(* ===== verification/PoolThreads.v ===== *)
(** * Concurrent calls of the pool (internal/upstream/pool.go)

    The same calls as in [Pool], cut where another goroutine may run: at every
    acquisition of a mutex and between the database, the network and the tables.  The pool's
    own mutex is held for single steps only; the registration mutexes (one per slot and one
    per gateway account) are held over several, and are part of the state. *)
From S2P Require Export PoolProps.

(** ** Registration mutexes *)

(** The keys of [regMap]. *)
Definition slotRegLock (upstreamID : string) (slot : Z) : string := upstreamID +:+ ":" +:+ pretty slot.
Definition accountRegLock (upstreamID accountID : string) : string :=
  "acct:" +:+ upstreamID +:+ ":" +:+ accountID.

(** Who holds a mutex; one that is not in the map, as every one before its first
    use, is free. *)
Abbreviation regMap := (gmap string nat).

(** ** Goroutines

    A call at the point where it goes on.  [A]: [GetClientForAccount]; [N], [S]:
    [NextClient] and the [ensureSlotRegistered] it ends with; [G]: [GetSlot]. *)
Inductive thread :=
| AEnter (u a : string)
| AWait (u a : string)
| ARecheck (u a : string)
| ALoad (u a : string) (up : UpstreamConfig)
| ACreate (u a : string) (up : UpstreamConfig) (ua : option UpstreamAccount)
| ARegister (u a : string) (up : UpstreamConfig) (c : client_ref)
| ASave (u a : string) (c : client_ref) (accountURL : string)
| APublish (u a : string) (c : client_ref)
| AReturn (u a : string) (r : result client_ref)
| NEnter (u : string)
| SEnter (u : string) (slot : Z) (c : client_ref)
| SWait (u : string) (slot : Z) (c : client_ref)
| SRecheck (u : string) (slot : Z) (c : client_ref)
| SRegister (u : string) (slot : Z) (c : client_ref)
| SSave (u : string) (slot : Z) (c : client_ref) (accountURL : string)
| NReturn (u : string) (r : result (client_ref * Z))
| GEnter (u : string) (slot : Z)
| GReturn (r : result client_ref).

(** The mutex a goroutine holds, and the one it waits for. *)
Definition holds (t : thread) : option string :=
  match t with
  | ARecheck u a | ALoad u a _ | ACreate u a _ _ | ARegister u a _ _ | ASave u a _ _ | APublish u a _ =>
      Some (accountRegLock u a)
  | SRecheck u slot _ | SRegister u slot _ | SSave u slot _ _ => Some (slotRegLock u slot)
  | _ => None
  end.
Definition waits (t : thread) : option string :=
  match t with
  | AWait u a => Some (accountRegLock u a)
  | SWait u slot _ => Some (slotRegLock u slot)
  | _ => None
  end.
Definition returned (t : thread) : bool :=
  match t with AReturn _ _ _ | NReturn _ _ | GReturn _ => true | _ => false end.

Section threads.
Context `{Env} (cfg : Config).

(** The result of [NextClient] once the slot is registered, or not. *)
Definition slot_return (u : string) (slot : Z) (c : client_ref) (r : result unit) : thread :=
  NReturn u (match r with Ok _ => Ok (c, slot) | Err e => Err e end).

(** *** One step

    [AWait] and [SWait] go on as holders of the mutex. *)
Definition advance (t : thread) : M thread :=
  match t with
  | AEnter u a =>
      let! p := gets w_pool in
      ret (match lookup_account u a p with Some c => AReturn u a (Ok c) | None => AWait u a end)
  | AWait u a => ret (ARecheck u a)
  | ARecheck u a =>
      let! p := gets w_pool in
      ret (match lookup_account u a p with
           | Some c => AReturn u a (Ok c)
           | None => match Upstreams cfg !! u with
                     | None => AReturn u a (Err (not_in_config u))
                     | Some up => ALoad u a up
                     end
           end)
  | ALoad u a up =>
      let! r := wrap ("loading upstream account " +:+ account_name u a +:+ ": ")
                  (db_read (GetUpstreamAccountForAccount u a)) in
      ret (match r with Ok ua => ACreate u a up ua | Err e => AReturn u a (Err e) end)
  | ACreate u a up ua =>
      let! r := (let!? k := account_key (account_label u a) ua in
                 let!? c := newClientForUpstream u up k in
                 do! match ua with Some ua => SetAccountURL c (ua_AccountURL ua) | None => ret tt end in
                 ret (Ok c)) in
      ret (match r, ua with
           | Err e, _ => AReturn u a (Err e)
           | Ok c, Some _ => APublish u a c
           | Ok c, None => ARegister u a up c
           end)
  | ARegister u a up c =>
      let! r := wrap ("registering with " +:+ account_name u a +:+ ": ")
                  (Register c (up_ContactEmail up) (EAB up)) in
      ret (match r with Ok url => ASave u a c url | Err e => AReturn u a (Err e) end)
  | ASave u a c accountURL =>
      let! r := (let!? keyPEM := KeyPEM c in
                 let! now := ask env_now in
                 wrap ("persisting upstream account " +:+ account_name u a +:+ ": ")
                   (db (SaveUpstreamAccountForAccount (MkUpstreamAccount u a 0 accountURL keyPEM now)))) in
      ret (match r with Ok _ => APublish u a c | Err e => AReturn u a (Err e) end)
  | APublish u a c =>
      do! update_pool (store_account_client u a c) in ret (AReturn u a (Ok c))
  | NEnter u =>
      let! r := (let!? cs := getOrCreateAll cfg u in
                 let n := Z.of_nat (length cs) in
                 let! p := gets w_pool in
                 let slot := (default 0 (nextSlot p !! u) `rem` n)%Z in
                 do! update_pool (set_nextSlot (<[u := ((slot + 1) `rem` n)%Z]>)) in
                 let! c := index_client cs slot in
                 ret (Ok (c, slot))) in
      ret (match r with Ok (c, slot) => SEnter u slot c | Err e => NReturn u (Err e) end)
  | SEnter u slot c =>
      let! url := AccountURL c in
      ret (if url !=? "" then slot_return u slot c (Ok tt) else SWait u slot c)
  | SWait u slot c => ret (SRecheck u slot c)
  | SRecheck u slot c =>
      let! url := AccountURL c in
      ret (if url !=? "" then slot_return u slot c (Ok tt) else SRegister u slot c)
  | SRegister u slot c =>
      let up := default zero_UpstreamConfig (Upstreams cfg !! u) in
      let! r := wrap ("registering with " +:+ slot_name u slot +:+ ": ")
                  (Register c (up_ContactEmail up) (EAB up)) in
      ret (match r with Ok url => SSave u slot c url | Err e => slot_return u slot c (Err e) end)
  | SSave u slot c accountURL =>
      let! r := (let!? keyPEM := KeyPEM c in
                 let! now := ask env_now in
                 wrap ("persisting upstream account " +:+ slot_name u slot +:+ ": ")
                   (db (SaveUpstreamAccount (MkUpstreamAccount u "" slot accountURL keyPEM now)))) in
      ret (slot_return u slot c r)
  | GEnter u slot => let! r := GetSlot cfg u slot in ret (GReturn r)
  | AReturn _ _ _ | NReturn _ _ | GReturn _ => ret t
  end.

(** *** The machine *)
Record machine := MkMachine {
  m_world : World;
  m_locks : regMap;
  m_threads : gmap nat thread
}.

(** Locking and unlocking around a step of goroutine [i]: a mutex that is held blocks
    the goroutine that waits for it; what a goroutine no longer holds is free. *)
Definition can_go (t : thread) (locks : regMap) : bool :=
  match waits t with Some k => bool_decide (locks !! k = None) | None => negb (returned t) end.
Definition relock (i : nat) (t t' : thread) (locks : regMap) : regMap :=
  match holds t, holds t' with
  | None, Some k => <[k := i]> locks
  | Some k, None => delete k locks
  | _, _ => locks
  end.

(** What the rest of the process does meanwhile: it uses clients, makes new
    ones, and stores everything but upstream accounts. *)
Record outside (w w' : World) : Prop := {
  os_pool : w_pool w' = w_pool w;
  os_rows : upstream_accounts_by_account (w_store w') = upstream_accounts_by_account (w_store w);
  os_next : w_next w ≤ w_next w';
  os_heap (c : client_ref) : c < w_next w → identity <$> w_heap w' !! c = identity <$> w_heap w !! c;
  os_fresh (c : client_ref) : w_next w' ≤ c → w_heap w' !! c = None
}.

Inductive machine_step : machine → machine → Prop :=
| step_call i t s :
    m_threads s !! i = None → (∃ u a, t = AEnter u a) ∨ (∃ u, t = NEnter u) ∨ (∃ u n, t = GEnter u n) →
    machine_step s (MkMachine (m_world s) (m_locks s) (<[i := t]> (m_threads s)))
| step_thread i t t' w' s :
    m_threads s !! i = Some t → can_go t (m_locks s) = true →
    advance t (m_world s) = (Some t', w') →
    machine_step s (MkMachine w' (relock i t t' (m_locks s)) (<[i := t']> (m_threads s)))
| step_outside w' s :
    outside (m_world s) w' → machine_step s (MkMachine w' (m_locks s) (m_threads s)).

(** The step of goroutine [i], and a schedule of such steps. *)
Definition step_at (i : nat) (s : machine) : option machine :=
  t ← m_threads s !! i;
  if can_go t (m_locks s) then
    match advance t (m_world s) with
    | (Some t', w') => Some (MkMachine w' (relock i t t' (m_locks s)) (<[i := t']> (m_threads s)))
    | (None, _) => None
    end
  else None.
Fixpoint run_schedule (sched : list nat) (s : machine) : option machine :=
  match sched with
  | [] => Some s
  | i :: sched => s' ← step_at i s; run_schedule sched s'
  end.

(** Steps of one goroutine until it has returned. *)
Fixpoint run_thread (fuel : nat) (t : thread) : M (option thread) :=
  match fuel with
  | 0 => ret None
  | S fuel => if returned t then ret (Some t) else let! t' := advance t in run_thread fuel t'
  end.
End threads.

——

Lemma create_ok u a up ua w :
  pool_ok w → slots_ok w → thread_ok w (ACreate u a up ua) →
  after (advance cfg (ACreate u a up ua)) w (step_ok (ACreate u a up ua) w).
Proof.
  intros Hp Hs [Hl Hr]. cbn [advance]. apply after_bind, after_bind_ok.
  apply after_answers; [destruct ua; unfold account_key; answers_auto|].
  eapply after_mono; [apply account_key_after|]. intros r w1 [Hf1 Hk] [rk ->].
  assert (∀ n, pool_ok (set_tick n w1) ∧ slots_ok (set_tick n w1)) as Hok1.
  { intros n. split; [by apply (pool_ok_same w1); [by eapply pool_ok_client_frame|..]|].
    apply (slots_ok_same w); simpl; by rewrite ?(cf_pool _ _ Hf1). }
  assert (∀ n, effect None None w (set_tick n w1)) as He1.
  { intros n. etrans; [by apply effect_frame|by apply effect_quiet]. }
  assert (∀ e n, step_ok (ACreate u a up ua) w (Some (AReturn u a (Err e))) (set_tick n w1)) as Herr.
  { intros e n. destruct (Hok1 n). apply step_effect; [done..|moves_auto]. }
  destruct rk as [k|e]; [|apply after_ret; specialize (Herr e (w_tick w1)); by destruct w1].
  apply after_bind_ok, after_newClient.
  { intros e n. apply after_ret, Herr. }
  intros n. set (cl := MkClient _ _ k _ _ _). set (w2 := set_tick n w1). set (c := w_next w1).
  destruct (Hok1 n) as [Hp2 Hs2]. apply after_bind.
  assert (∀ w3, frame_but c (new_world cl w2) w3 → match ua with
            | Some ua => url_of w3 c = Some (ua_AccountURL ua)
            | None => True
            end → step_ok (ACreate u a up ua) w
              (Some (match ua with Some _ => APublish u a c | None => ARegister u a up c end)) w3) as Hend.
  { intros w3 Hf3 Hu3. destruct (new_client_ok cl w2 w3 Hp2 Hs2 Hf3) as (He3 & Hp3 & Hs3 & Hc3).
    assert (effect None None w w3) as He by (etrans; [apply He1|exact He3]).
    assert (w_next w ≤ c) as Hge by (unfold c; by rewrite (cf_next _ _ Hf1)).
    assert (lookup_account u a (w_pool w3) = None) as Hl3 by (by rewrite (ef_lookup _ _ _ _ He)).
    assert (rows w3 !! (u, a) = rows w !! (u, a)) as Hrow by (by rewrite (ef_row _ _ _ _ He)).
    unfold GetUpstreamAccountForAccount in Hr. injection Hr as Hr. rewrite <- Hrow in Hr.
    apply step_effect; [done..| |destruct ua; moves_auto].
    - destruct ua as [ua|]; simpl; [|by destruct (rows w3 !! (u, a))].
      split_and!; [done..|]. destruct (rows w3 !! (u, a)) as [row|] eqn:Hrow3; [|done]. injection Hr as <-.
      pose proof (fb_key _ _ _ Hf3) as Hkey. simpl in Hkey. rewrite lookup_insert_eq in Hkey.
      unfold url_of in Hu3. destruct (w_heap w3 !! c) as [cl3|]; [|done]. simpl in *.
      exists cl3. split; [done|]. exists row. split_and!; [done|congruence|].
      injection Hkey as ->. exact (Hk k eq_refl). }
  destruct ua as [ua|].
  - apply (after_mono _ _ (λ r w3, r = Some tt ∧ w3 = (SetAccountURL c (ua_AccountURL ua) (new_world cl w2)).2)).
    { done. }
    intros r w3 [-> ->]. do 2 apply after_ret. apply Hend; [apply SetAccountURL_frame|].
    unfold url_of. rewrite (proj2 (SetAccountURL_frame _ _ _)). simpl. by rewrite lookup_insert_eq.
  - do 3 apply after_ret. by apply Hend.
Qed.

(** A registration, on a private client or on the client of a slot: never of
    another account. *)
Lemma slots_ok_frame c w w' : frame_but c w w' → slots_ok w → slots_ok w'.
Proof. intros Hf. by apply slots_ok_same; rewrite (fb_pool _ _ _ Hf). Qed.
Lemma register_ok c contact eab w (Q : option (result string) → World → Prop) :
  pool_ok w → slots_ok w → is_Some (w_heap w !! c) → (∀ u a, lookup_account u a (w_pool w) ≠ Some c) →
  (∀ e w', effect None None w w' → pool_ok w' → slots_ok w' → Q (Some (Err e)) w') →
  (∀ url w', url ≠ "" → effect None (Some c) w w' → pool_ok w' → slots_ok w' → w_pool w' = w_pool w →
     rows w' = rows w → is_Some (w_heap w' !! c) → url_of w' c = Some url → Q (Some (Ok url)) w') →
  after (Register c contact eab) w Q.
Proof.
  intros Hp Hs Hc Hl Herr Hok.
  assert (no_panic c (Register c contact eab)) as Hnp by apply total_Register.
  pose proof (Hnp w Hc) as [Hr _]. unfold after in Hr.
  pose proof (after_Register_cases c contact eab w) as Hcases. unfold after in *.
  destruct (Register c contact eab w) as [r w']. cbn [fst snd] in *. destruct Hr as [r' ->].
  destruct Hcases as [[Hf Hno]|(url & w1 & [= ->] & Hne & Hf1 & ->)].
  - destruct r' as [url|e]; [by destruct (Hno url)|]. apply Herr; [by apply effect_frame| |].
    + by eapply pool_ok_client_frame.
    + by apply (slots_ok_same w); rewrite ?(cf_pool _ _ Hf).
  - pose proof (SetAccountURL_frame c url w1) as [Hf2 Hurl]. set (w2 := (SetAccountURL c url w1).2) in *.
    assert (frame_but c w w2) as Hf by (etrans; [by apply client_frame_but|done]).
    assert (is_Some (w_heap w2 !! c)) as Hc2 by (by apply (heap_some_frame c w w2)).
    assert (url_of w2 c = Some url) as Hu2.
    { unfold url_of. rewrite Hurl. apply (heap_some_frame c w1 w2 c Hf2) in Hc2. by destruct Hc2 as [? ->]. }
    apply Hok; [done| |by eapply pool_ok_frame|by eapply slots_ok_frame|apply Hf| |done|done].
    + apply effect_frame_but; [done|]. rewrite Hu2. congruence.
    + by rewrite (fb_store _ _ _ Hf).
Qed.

——

What is being asked →
Looking at the data above, write out exactly the lines that start at the one containing "(* ===== verification/PoolThreads.v ===== *)" and end at the one containing "acquisition of a"; include both and nothing beyond.

Task result →
(* ===== verification/PoolThreads.v ===== *)
(** * Concurrent calls of the pool (internal/upstream/pool.go)

    The same calls as in [Pool], cut where another goroutine may run: at every
    acquisition of a mutex and between the database, the network and the tables.  The pool's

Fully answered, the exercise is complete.